In this program, Aftercare health workers monitor patients whom they visit at home. Workers use data-enabled mobile phones to record information about the patients’ medical status, medication adherence, and other relevant factors. The data are then transmitted via SMS to the central Cell-Life database, where care managers use a web-based system to access and monitor incoming patient information. Initial program results were encouraging, but significant challenges remain.
Although South Africa’s mobile penetration rate is high, the system is currently used on only one network using prepaid accounts, and the software is not yet available in any of South Africa’s national languages other than English. Cell-Life is currently working to address these issues so the program can be adopted on a national scale.
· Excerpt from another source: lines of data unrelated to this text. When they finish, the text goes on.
(** What one successful call of [get_response_for_state] does to the
    bookings store and to the session, branch by branch. *)
Inductive Turn (env : Env) (services_db : dict Service.t)
    (bookings_db : dict Booking.t) (session : CS.t) (user_input : string)
  : dict Booking.t -> CS.t -> Prop :=
| turn_stay :
    Turn env services_db bookings_db session user_input bookings_db session
| turn_goodbye :
    says_goodbye user_input = true ->
    Turn env services_db bookings_db session user_input
      bookings_db (CS.set_state st_ended session)
| turn_cancel :
    says_goodbye user_input = false ->
    classify user_input = i_cancel ->
    mine session bookings_db <> [] ->
    Turn env services_db bookings_db session user_input
      (cancel_for session bookings_db) (CS.set_state st_greeting session)
| turn_update (svc : Service.t) (bookings_db' : dict Booking.t) :
    says_goodbye user_input = false ->
    classify user_input = i_update ->
    update_loop services_db session bookings_db = Ok (Some (bookings_db', svc)) ->
    Turn env services_db bookings_db session user_input
      bookings_db'
      (CS.set_state st_datetime (CS.set_selected_service (Some svc) session))
| turn_greeting :
    CS.state session = st_greeting ->
    Turn env services_db bookings_db session user_input
      bookings_db (CS.set_state st_name session)
| turn_name (n : string) :
    CS.state session = st_name ->
    extract_name user_input = Some n ->
    Turn env services_db bookings_db session user_input
      bookings_db (CS.set_state st_service (CS.set_user_name (Some n) session))
| turn_service (svc : Service.t) :
    CS.state session = st_service ->
    find_service (values services_db) user_input = Some svc ->
    Turn env services_db bookings_db session user_input
      bookings_db
      (CS.set_state st_datetime (CS.set_selected_service (Some svc) session))
| turn_datetime (svc : Service.t) (date time_slot : string) :
    CS.state session = st_datetime ->
    CS.selected_service session = Some svc ->
    extract_datetime env user_input = Ok (date, time_slot) ->
    mem time_slot (Service.available_slots svc) = true ->
    is_slot_available bookings_db (Service.id svc) date time_slot = true ->
    Turn env services_db bookings_db session user_input
      bookings_db (with_slot date time_slot session)
| turn_confirm (svc : Service.t) :
    CS.state session = st_confirmation ->
    says_goodbye user_input = false ->
    classify user_input = i_confirm ->
    CS.selected_service session = Some svc ->
    Turn env services_db bookings_db session user_input
      (dict_set (uuid4 env)
         (Booking.mk (uuid4 env) (CS.user_name session) (Service.id svc)
            (CS.selected_date session) (CS.selected_time session) confirmed)
         bookings_db)
      (CS.set_state st_completed session)
| turn_deny :
    CS.state session = st_confirmation ->
    classify user_input = i_deny ->
    Turn env services_db bookings_db session user_input
      bookings_db (CS.set_state st_service session).

(** Two states of the bookings store with the same keys in the same order,
    where an entry is either untouched or went from confirmed to
    cancelled. *)
Definition only_cancels (d d' : dict Booking.t) : Prop :=
  Forall2 (fun e e' =>
             fst e' = fst e
             /\ (snd e' = snd e
                 \/ (Booking.status (snd e) = confirmed
                     /\ snd e' = Booking.set_status cancelled (snd e))))
    d d'.

(** Every service is stored under its own identifier, once. *)
Definition catalog_ok (services_db : dict Service.t) : Prop :=
  NoDup (map fst services_db)
  /\ Forall (fun e => Service.id (snd e) = fst e) services_db.

(** A booking refers to a service of the catalogue, has a date, and its
    time is one of that service's slots. *)
Definition booking_wf (services_db : dict Service.t) (b : Booking.t) : Prop :=
  exists svc date time_slot,
    dict_get (Booking.service_id b) services_db = Ok svc
    /\ Booking.date b = Some date
    /\ Booking.time b = Some time_slot
    /\ mem time_slot (Service.available_slots svc) = true.

(** A session's selection is consistent with its state: a selected service
    comes from the catalogue, the datetime and confirmation states have
    one, and the confirmation state has a date and a time that is one of
    the selected service's slots. *)
Definition session_wf (services_db : dict Service.t) (s : CS.t) : Prop :=
  (forall svc, CS.selected_service s = Some svc -> In svc (values services_db))
  /\ (CS.state s = st_datetime \/ CS.state s = st_confirmation ->
      CS.selected_service s <> None)
  /\ (CS.state s = st_confirmation ->
      exists svc date time_slot,
        CS.selected_service s = Some svc
        /\ CS.selected_date s = Some date
        /\ CS.selected_time s = Some time_slot
        /\ mem time_slot (Service.available_slots svc) = true).

Definition world_wf (w : World) : Prop :=
  catalog_ok (services_db w)
  /\ Forall (booking_wf (services_db w)) (values (bookings_db w))
  /\ Forall (session_wf (services_db w)) (values (sessions_db w)).

(** A string that does not begin with white space. *)
Definition starts_clean (s : string) : Prop :=
  match s with
  | EmptyString => True
  | String c _ => is_space c = false
  end.

(** ** Vocabulary for request bodies *)

Definition is_object (data : json) : bool :=
  match data with JObj _ => true | _ => false end.

(** What [data.get("session_id")] yields on the members of an object. *)
Definition session_id_of (fields : list (string * json)) : json :=
  match obj_get "session_id" fields with Some v => v | None => JNull end.

(** The message of the body can be trimmed: it is a string, or absent (the
    default is the empty string). *)
Definition message_ok (fields : list (string * json)) : bool :=
  match obj_get "message" fields with
  | None | Some (JStr _) => true
  | Some _ => false
  end.

(** The identifier is truthy and cannot be hashed: a list or an object
    that is not empty. *)
Definition unhashable (v : json) : bool :=
  match v with
  | JArr (_ :: _) | JObj (_ :: _) => true
  | _ => false
  end.

(** The identifier names no session and its lookup does not raise: it is
    falsy, or a string that is no key, or a number or boolean. *)
Definition no_session (v : json) (w : World) : bool :=
  match v with
  | JStr sid => negb (truthy sid) || negb (dict_has sid (sessions_db w))
  | JArr (_ :: _) | JObj (_ :: _) => false
  | _ => true
  end.

(** An exception that the request body itself calls for. *)
Definition request_fault (needs_message : bool) (data : json) (e : exn) : Prop :=
  e = HTTPException 404 "Session not found"
  \/ (e = AttributeError /\ is_object data = false)
  \/ (exists fields,
         data = JObj fields
         /\ ((e = AttributeError /\ needs_message = true
              /\ message_ok fields = false)
             \/ (e = TypeError /\ unhashable (session_id_of fields) = true))).

(** An exception raised by the [print] of an [except] handler: of the
    date handler on a parser error, or of the speech handler on what the
    recogniser raised. *)
Definition date_print_fault (env : Env) (e : exn) : Prop :=
  exists text e0,
    parse env text = Raise e0
    /\ print_exn env "Date parsing error: " e0 = Raise e.

Definition speech_print_fault (env : Env) (recognized : res string) (e : exn)
  : Prop :=
  exists e0,
    recognized = Raise e0
    /\ print_exn env "Speech recognition error: " e0 = Raise e.

(** A standard output that takes every text. *)
Definition print_never_raises (env : Env) : Prop :=
  forall prefix e, print_exn env prefix e = Ok tt.

(** * Properties *)

(** ** Facts about substrings *)

Lemma append_assoc (a b c : string) : (a ++ b) ++ c = a ++ (b ++ c).
Proof.
  induction a as [|x a IH]; simpl; [reflexivity | now rewrite IH].
Qed.

Lemma prefix_split (a s : string) :
  prefix a s = true <-> exists q, s = a ++ q.
Proof.
  revert s; induction a as [|x a IH]; intros s.
  - destruct s; simpl; split; intros; eauto.
  - destruct s as [|y s]; simpl.
    + split; [discriminate | intros [q Hq]; discriminate].
    + destruct (ascii_dec x y) as [->|Hne].
      * rewrite IH. split; intros [q Hq]; exists q; congruence.
      * split; [discriminate | intros [q Hq]; congruence].
Qed.

Lemma contains_nil (kw : string) :
  contains kw EmptyString = prefix kw EmptyString.
Proof. simpl. apply orb_false_r. Qed.

Lemma contains_cons (kw : string) (c : ascii) (t : string) :
  contains kw (String c t) = prefix kw (String c t) || contains kw t.
Proof. reflexivity. Qed.

Lemma contains_split (kw t : string) :
  contains kw t = true <-> exists p q, t = p ++ kw ++ q.
Proof.
  induction t as [|c t IH].
  - rewrite contains_nil, prefix_split. split.
    + intros [q Hq]. now exists EmptyString, q.
    + intros [p [q Hq]]. destruct p; simpl in Hq; [eauto | discriminate].
  - rewrite contains_cons, orb_true_iff, IH, prefix_split.
    split.
    + intros [[q Hq] | [p [q Hq]]].
      * now exists EmptyString, q.
      * exists (String c p), q. simpl. now rewrite Hq.
    + intros [p [q Hq]]. destruct p as [|x p]; simpl in Hq.
      * left. eauto.
      * right. exists p, q. congruence.
Qed.

Lemma contains_trans (a b t : string) :
  contains a b = true -> contains b t = true -> contains a t = true.
Proof.
  rewrite !contains_split.
  intros [p1 [q1 ->]] [p2 [q2 ->]].
  exists (p2 ++ p1), (q1 ++ q2).
  now rewrite !append_assoc.
Qed.

(** A keyword list all of whose members contain a keyword of another list
    can only match where the other list matches. *)
Lemma any_in_covered (ks ks' : list string) (t : string) :
  forallb (fun k => any_in ks' k) ks = true ->
  any_in ks t = true -> any_in ks' t = true.
Proof.
  unfold any_in. rewrite forallb_forall, !existsb_exists.
  intros Hcov [k [Hk Hkt]].
  destruct (proj1 (existsb_exists _ _) (Hcov k Hk)) as [k' [Hk' Hk'k]].
  exists k'. split; [assumption | eapply contains_trans; eassumption].
Qed.

(** ** Facts about the classifier *)

Lemma classify_loop_unfold (t : string) :
  classify_loop intents t =
  if matches i_greeting t then i_greeting
  else if matches i_booking t then i_booking
  else if matches i_availability t then i_availability
  else if matches i_cancel t then i_cancel
  else if matches i_update t then i_update
  else if matches i_show_bookings t then i_show_bookings
  else if matches i_help t then i_help
  else if matches i_confirm t then i_confirm
  else if matches i_deny t then i_deny
  else i_unknown.
Proof. reflexivity. Qed.

Ltac split_matches t :=
  destruct (matches i_greeting t) eqn:Hgreeting;
  [| destruct (matches i_booking t) eqn:Hbooking;
  [| destruct (matches i_availability t) eqn:Havailability;
  [| destruct (matches i_cancel t) eqn:Hcancel;
  [| destruct (matches i_update t) eqn:Hupdate;
  [| destruct (matches i_show_bookings t) eqn:Hshow;
  [| destruct (matches i_help t) eqn:Hhelp;
  [| destruct (matches i_confirm t) eqn:Hconfirm;
  [| destruct (matches i_deny t) eqn:Hdeny ]]]]]]]].

Lemma classify_loop_is_first_match (t : string) :
  first_match t (classify_loop intents t).
Proof.
  rewrite classify_loop_unfold. unfold first_match, priority.
  split_matches t.
  - left. exists [], (tl priority). repeat split; auto.
  - left. exists (firstn 1 priority), (skipn 2 priority).
    repeat split; auto. repeat constructor; assumption.
  - left. exists (firstn 2 priority), (skipn 3 priority).
    repeat split; auto. repeat constructor; assumption.
  - left. exists (firstn 3 priority), (skipn 4 priority).
    repeat split; auto. repeat constructor; assumption.
  - left. exists (firstn 4 priority), (skipn 5 priority).
    repeat split; auto. repeat constructor; assumption.
  - left. exists (firstn 5 priority), (skipn 6 priority).
    repeat split; auto. repeat constructor; assumption.
  - left. exists (firstn 6 priority), (skipn 7 priority).
    repeat split; auto. repeat constructor; assumption.
  - left. exists (firstn 7 priority), (skipn 8 priority).
    repeat split; auto. repeat constructor; assumption.
  - left. exists (firstn 8 priority), (skipn 9 priority).
    repeat split; auto. repeat constructor; assumption.
  - right. split; [reflexivity | repeat constructor; assumption].
Qed.

(** Every show-bookings phrase contains the booking keyword [book], and
    the booking intent is tested first. *)
Lemma show_bookings_shadowed (t : string) :
  matches i_show_bookings t = true -> matches i_booking t = true.
Proof. apply any_in_covered. reflexivity. Qed.

Lemma classify_never_show_bookings (text : string) :
  classify text <> i_show_bookings.
Proof.
  unfold classify. set (t := strip (lower text)).
  rewrite classify_loop_unfold.
  split_matches t; try discriminate.
  apply show_bookings_shadowed in Hshow. congruence.
Qed.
Additionally, Cell-Life runs a program for HIV positive mothers. Mothers with newborns will receive a 10 week program of SMS text messages that will encourage mothers to come to their post-natal appointments and continue on their chosen track of breast or formula feeding, and give facts about HIV/AIDS and treatment. After testing the program in a randomized controlled trial, more than 90% of mothers in the experimental group came in to treatment, versus only 78% of mothers in the control group. Given the almost entirely positive feedback wherein mothers felt more confident and comfortable with their HIV status and caring for their child, as well as the cost effective nature of the program, Cell-Life hopes to expand the program as soon as possible.